(Exercise)
Of all the entries below, retype only the lines from the one with "SDatetime (t : Z)" through the one with "SBool _ => Raised", exactly as they appear.

(Entries provided)
(** The body of the [try] block.  The early [return report] ends it, and
    nothing follows the block but [return report]. *)
Definition analyze_try (st : Stages) (url : pystr) : M unit :=
  content_data ← call Fetch (st_fetch_content st url);
  match content_data with
  | None => assign "error" (RStr msg_fetch_failed)
  | Some content_data =>
      let content := content content_data in
      let html := full_html content_data in
      kw ← call Keywords (st_extract_keywords st content);
      _ ← assign "keyword_analysis" (RKeywords kw);
      rd ← call Readability (st_compute_readability st content);
      _ ← assign "readability" (RReadability rd);
      pf ← call Performance (st_analyze_performance st url);
      _ ← assign "performance" (RPerformance pf);
      ai ← call AiSearch (st_analyze_ai_search_factors st content html);
      assign "ai_search_optimization" (RSuggestions ai)
  end.

Definition analyze_url (st : Stages) (url : pystr) : Run :=
  let report : gmap string report_value := {[ "url" := RStr url ]} in
  match analyze_try st url {| run_report := report; run_calls := [] |} with
  | (r, Returned _) => r
  | (r, Raised exc) =>
      {| run_report :=
           <["error" := RStr (msg_unexpected ++ exn_str exc)]> (run_report r);
         run_calls := run_calls r |}
  end.

(** The stages as the package defines them, in a given world. *)
Record World := {
  w_fetch : FetchWorld;
  w_cache : TTLCache;
  w_textstat : textstat_t;
  w_probe : ProbeWorld
}.

Definition package_stages (w : World) : Stages := {|
  st_fetch_content := fun url =>
    fetch_value (fetch_content (w_fetch w) (w_cache w) url);
  st_extract_keywords := fun text =>
    Returned (extract_keywords text default_top_n);
  st_compute_readability := compute_readability (w_textstat w);
  st_analyze_performance := analyze_performance (w_probe w);
  st_analyze_ai_search_factors := fun content html =>
    Returned (analyze_ai_search_factors content html)
|}.

(* ===================================================================== *)
(** ** app.py *)
(* ===================================================================== *)

(** A value of the Flask session.  A [datetime] is a number of microseconds;
    [SDatetime t] is the string [t.isoformat()], which [fromisoformat] reads
    back as [t], and [SText s] is a string that is not in ISO format. *)
Inductive session_value :=
| SBool (b : bool)
| SDatetime (t : Z)
| SText (s : pystr).

(** [bool(v)] *)
Definition session_truthy (v : session_value) : bool :=
  match v with
  | SBool b => b
  | SDatetime _ => true
  | SText s => truthy s
  end.

(** [datetime.fromisoformat(v)] *)
Definition fromisoformat (v : session_value) : outcome Z :=
  match v with
  | SDatetime t => Returned t
  | SText s => Raised {| exn_class := "ValueError";
                         exn_str := py "Invalid isoformat string" |}
  | SBool _ => Raised {| exn_class := "TypeError";
                         exn_str := py "fromisoformat: argument must be str" |}
  end.

(** [timedelta(days=1)] *)
Definition one_day : Z := 86400 * 1000000.

Definition _trial_expired (session : gmap string session_value) (utcnow : Z)
  : bool :=
  match session !! "trial_start" with
  | None => false
  | Some trial_start_str =>
      if negb (session_truthy trial_start_str) then false
      else
        match fromisoformat trial_start_str with
        | Raised _ => false
        | Returned start_dt => (start_dt + one_day <? utcnow)%Z
        end
  end.

(** The [before_request] hook. *)
Definition start_trial_if_needed (session : gmap string session_value)
    (utcnow : Z) : gmap string session_value :=
  match session !! "trial_start" with
  | Some _ => session
  | None => <["trial_start" := SDatetime utcnow]> session
  end.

(Answer space)
| SDatetime (t : Z)
| SText (s : pystr).

(** [bool(v)] *)
Definition session_truthy (v : session_value) : bool :=
  match v with
  | SBool b => b
  | SDatetime _ => true
  | SText s => truthy s
  end.

(** [datetime.fromisoformat(v)] *)
Definition fromisoformat (v : session_value) : outcome Z :=
  match v with
  | SDatetime t => Returned t
  | SText s => Raised {| exn_class := "ValueError";
                         exn_str := py "Invalid isoformat string" |}
  | SBool _ => Raised {| exn_class := "TypeError";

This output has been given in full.